6 de agosto de 2023

Não podemos deixar o espaço sideral para os capitalistas

A política espacial já é um campo de luta de classes, e a mineração e a militarização nem começaram. É política espacial de esquerda ou barbárie.

Henry Snow


Um foguete SpaceX Falcon9 decola da plataforma de lançamento na quarta-feira, 11 de fevereiro de 2015. (Red Huber / Orlando Sentinel / Tribune News Service via Getty Images)
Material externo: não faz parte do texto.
(** [float(z)] for an [int]: correctly rounded, and [OverflowError] when
    the integer is too large for a float. *)
Definition float_of_int (z : Z) : result F64.float :=
  match F64.of_Z z with
  | S754_infinity _ => Raise OverflowError
  | x => Ok x
  end.

(** [int(x)] for a [float]: truncation toward zero; [int(nan)] raises
    [ValueError] and [int(inf)] raises [OverflowError]. *)
Definition int_of_float (x : F64.float) : result Z :=
  match x with
  | S754_nan => Raise ValueError
  | S754_infinity _ => Raise OverflowError
  | S754_zero _ => Ok 0
  | S754_finite s m e =>
      let '(n, d) := F64.num_den m e in
      Ok ((if s then Z.opp else id) (n / Zpos d))
  end.

Definition int (a : num) : result Z :=
  match a with
  | PyInt z => Ok z
  | PyFloat x => int_of_float x
  end.

(** Comparison of a float with an integer is exact in Python: the float
    is not rounded and the integer is not converted. *)
Definition compare_float_int (x : F64.float) (z : Z) : option comparison :=
  match x with
  | S754_nan => None
  | S754_infinity s => Some (if s then Lt else Gt)
  | S754_zero _ => Some (0 ?= z)
  | S754_finite s m e =>
      let '(n, d) := F64.num_den m e in
      Some ((if s then Z.opp n else n) ?= z * Zpos d)
  end.

Definition compare (a b : num) : option comparison :=
  match a, b with
  | PyInt x, PyInt y => Some (x ?= y)
  | PyFloat x, PyFloat y => F64.compare x y
  | PyFloat x, PyInt y => compare_float_int x y
  | PyInt x, PyFloat y => option_map CompOpp (compare_float_int y x)
  end.

(** [a == b], [a != b], [a > b], [a < b], [a <= b] *)
Definition eqb (a b : num) : bool :=
  match compare a b with Some Eq => true | _ => false end.
Definition neb (a b : num) : bool := negb (eqb a b).
Definition gtb (a b : num) : bool :=
  match compare a b with Some Gt => true | _ => false end.
Definition ltb (a b : num) : bool :=
  match compare a b with Some Lt => true | _ => false end.
Definition leb (a b : num) : bool :=
  match compare a b with Some (Lt | Eq) => true | _ => false end.

(** [a * b]: exact on two integers; otherwise the integer operand is
    converted to a float first. *)
Definition mul (a b : num) : result num :=
  match a, b with
  | PyInt x, PyInt y => Ok (PyInt (x * y))
  | PyFloat x, PyFloat y => Ok (PyFloat (F64.mul x y))
  | PyInt x, PyFloat y =>
      x' <- float_of_int x ;; Ok (PyFloat (F64.mul x' y))
  | PyFloat x, PyInt y =>
      y' <- float_of_int y ;; Ok (PyFloat (F64.mul x y'))
  end.

(** [a - b] *)
Definition sub (a b : num) : result num :=
  match a, b with
  | PyInt x, PyInt y => Ok (PyInt (x - y))
  | PyFloat x, PyFloat y => Ok (PyFloat (F64.sub x y))
  | PyInt x, PyFloat y =>
      x' <- float_of_int x ;; Ok (PyFloat (F64.sub x' y))
  | PyFloat x, PyInt y =>
      y' <- float_of_int y ;; Ok (PyFloat (F64.sub x y'))
  end.

(** [a / b] on two integers: the correctly rounded quotient, and
    [OverflowError] when it is too large for a float. *)
Definition truediv_int (a b : Z) : result F64.float :=
  match b with
  | Z0 => Raise ZeroDivisionError
  | _ =>
      let s := xorb (a <? 0) (b <? 0) in
      match F64.of_ratio s (Z.abs_N a) (Z.to_pos (Z.abs b)) with
      | S754_infinity _ => Raise OverflowError
      | x => Ok x
      end
  end.

(** The integer nearest to [n / d], ties to the even one; [0 <= n], [0 < d]. *)
Definition round_half_even (n d : Z) : Z :=
  let q := n / d in
  let r := n mod d in
  match 2 * r ?= d with
  | Lt => q
  | Gt => q + 1
  | Eq => if Z.even q then q else q + 1
  end.

(** The number of hundredths nearest to the magnitude [m * 2^e]. *)
Definition hundredths (m : positive) (e : Z) : Z :=
  let '(n, d) := F64.num_den m e in round_half_even (100 * n) (Zpos d).

(** [round(x, 2)] on a float: the decimal with two places nearest to the
    exact value of [x] (ties to even), converted back to a float. *)
Definition round2_float (x : F64.float) : F64.float :=
  match x with
  | S754_finite s m e => F64.of_ratio s (Z.to_N (hundredths m e)) 100
  | _ => x
  end.

(** The exact value of a number as a fraction; 0 for the floats that
    are not finite. *)
Definition exact (a : num) : Z * positive :=
  match a with
  | PyInt z => (z, 1%positive)
  | PyFloat (S754_finite s m e) =>
      let '(n, d) := F64.num_den m e in (if s then Z.opp n else n, d)
  | PyFloat _ => (0, 1%positive)
  end.

(** [round(a, 2)]; an [int] is returned unchanged. *)
Definition round2 (a : num) : num :=
  match a with
  | PyInt z => PyInt z
  | PyFloat x => PyFloat (round2_float x)
  end.

End Num.

(** The float literals of the source. *)
Definition f0_25 : F64.float := Eval vm_compute in F64.of_decimal false 25 (-2).
Definition f0_5 : F64.float := Eval vm_compute in F64.of_decimal false 5 (-1).
Definition f0_75 : F64.float := Eval vm_compute in F64.of_decimal false 75 (-2).
Definition f1_5 : F64.float := Eval vm_compute in F64.of_decimal false 15 (-1).
Definition f1_0 : F64.float := Eval vm_compute in F64.of_decimal false 10 (-1).
Definition f2_33 : F64.float := Eval vm_compute in F64.of_decimal false 233 (-2).

(** ** Strings: the [str] methods and conversions the source calls *)

Module Str.

Definition code (c : ascii) : Z := Z.of_nat (nat_of_ascii c).

Definition is_digit (c : ascii) : bool := (48 <=? code c) && (code c <=? 57).

Definition digit_val (c : ascii) : Z := code c - 48.

Definition digit_char (d : Z) : ascii := ascii_of_nat (Z.to_nat (48 + d)).

(** [c.isspace()] for the code points 0 to 255. *)
Definition is_space (c : ascii) : bool :=
  let n := code c in
  ((9 <=? n) && (n <=? 13)) || ((28 <=? n) && (n <=? 32))
  || (n =? 133) || (n =? 160).

(** The white space of the C locale, which [float] skips at both ends. *)
Definition is_c_space (c : ascii) : bool :=
  let n := code c in ((9 <=? n) && (n <=? 13)) || (n =? 32).

Section Strip.
Variable drop : ascii -> bool.

Fixpoint lstrip_by (s : string) : string :=
  match s with
  | String c s' => if drop c then lstrip_by s' else s
  | EmptyString => EmptyString
  end.

Fixpoint rstrip_by (s : string) : string :=
  match s with
  | String c s' =>
      match rstrip_by s' with
      | EmptyString => if drop c then EmptyString else String c EmptyString
      | r => String c r
      end
  | EmptyString => EmptyString
  end.

Definition strip_by (s : string) : string := rstrip_by (lstrip_by s).
End Strip.

(** [s.strip()] *)
Definition strip : string -> string := strip_by is_space.

(** [s.rstrip(c)] for a one-character argument. *)
Definition rstrip (c : ascii) : string -> string := rstrip_by (Ascii.eqb c).

(** [str(z)] for an [int]. *)
Definition of_int (z : Z) : string := NilZero.string_of_int (Z.to_int z).

(** *** [float(s)] *)

Fixpoint span_digits (l : list ascii) : list ascii * list ascii :=
  match l with
  | c :: r =>
      if is_digit c then let '(ds, rest) := span_digits r in (c :: ds, rest)
      else ([], l)
  | [] => ([], [])
  end.

Definition digits_val (ds : list ascii) : Z :=
  fold_left (fun acc c => 10 * acc + digit_val c) ds 0.

Definition parse_sign (l : list ascii) : bool * list ascii :=
  match l with
  | "-"%char :: r => (true, r)
  | "+"%char :: r => (false, r)
  | _ => (false, l)
  end.

Definition lower (c : ascii) : ascii :=
  if (65 <=? code c) && (code c <=? 90)
  then ascii_of_nat (nat_of_ascii c + 32) else c.

(** The grammar of a decimal number:
    [sign? (digits ('.' digits?)? | '.' digits) ([eE] sign? digits)?],
    all of the input consumed. *)
Definition parse_decimal (l : list ascii) : option F64.float :=
  let '(s, l1) := parse_sign l in
  let '(ip, l2) := span_digits l1 in
  let '(fp, l3) :=
    match l2 with
    | "."%char :: r => span_digits r
    | _ => ([], l2)
    end in
  match (ip ++ fp)%list with
  | [] => None
  | ds =>
      let m := Z.to_N (digits_val ds) in
      let k := Z.of_nat (List.length fp) in
      match l3 with
      | [] => Some (F64.of_decimal s m (- k))
      | c :: r =>
          if Ascii.eqb (lower c) "e" then
            let '(es, r1) := parse_sign r in
            match span_digits r1 with
            | (d :: ed, []) =>
                let x := digits_val (d :: ed) in
                Some (F64.of_decimal s m ((if es then - x else x) - k))
            | _ => None
            end
          else None
      end
  end.

(** [sign? ("inf" | "infinity" | "nan")], letters in either case. *)
Definition parse_inf_nan (l : list ascii) : option F64.float :=
  let '(s, l1) := parse_sign l in
  let w := string_of_list_ascii (map lower l1) in
  if String.eqb w "inf" || String.eqb w "infinity" then Some (S754_infinity s)
  else if String.eqb w "nan" then Some S754_nan
  else None.

(** An underscore is accepted between two digits only; the underscores
    are removed before the number is read. *)
Fixpoint drop_underscores (prev : ascii) (l : list ascii) : option (list ascii) :=
  match l with
  | [] => if Ascii.eqb prev "_" then None else Some []
  | c :: r =>
      if Ascii.eqb c "_" then
        if is_digit prev then drop_underscores c r else None
      else if Ascii.eqb prev "_" && negb (is_digit c) then None
      else option_map (cons c) (drop_underscores c r)
  end.

(** The white space beyond ASCII is read as a blank. *)
Definition blank_wide_space (c : ascii) : ascii :=
  if (127 <=? code c) && is_space c then " "%char else c.

Definition to_float (s : string) : result F64.float :=
  let l := map blank_wide_space (list_ascii_of_string s) in
  match drop_underscores zero l with
  | None => Raise ValueError
  | Some l' =>
      let t := list_ascii_of_string
                 (strip_by is_c_space (string_of_list_ascii l')) in
      match parse_decimal t with
      | Some x => Ok x
      | None =>
          match parse_inf_nan t with
          | Some x => Ok x
          | None => Raise ValueError
          end
      end
  end.

(** *** [f"{a:.2f}"] *)

Definition two_digits (k : Z) : string :=
  String (digit_char (k / 10)) (String (digit_char (k mod 10)) EmptyString).

Definition sign_string (s : bool) : string := if s then "-" else "".

(** The fixed-point rendering with two decimals of a float: the exact
    value rounded to the nearest hundredth, ties to even. *)
Definition format_2f_float (x : F64.float) : string :=
  match x with
  | S754_nan => "nan"
  | S754_infinity s => (sign_string s ++ "inf")%string
  | S754_zero s => (sign_string s ++ "0.00")%string
  | S754_finite s m e =>
      let h := Num.hundredths m e in
      (sign_string s ++ of_int (h / 100) ++ "." ++ two_digits (h mod 100))%string
  end.

(** An [int] is converted to a float first. *)
Definition format_2f (a : num) : result string :=
  match a with
  | PyInt z => x <- Num.float_of_int z ;; Ok (format_2f_float x)
  | PyFloat x => Ok (format_2f_float x)
  end.

End Str.

(** ** Dictionaries: insertion ordered, keys compared with [==] *)

Module Dict.
Section Dict.
Context {K V : Type}.
Variable eqb : K -> K -> bool.

Definition keys (d : list (K * V)) : list K := map fst d.

Definition len (d : list (K * V)) : Z := Z.of_nat (List.length d).

(** [k in d] *)
Definition mem (k : K) (d : list (K * V)) : bool :=
  existsb (fun e => eqb k (fst e)) d.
Os oligarcas mais irritantes do mundo querem ser astronautas, de Jeff Bezos a Elon Musk e Richard Branson. Quando o lançamento do foguete da SpaceX em abril terminou em uma “desintegração rápida e não programada”, a alegria pelo fracasso foi inevitável. Afinal, esses homens estão tomando a riqueza arrancada de suas forças de trabalho exploradas e desviada do público por meio de subsídios estatais e lançando-a no espaço. Eles estão basicamente recrutando trabalhadores dos estoques, motoristas de entrega e beneficiários de programas financiados por impostos para o papel de Atlas, lutando eternamente para sustentar o céu. Qualquer um poderia ser perdoado por pensar, nessas circunstâncias, que a humanidade estaria melhor se permanecesse firme na Terra.

Mas é precisamente por tudo isso que a esquerda não pode ignorar o espaço. Entre a aversão aos seus defensores, a preocupação muito real com o seu impacto ambiental e uma priorização inteiramente razoável de qualquer uma das infinitas preocupações sociais e econômicas da Terra, a política espacial dificilmente tem sido o foco da esquerda. No entanto, isso é um equívoco, já que a exploração espacial tem uma importância crucial, ainda que subestimada, para o nosso presente e futuro.

A política espacial já é uma arena da luta de classes

É bem possível que a política espacial comece a impactar a classe trabalhadora da Terra já nas próximas duas décadas. Considere o seguinte: vastas quantidades de materiais essenciais estão disponíveis no espaço, e podemos ter certeza de que os capitalistas estão ansiosos por eles. A importação desses recursos em qualquer escala causará graves perturbações econômicas. Os minerais continuam sendo um pilar de muitas economias ao redor do mundo, e mudanças em seus preços teriam consequências econômicas para milhões, talvez bilhões, de pessoas.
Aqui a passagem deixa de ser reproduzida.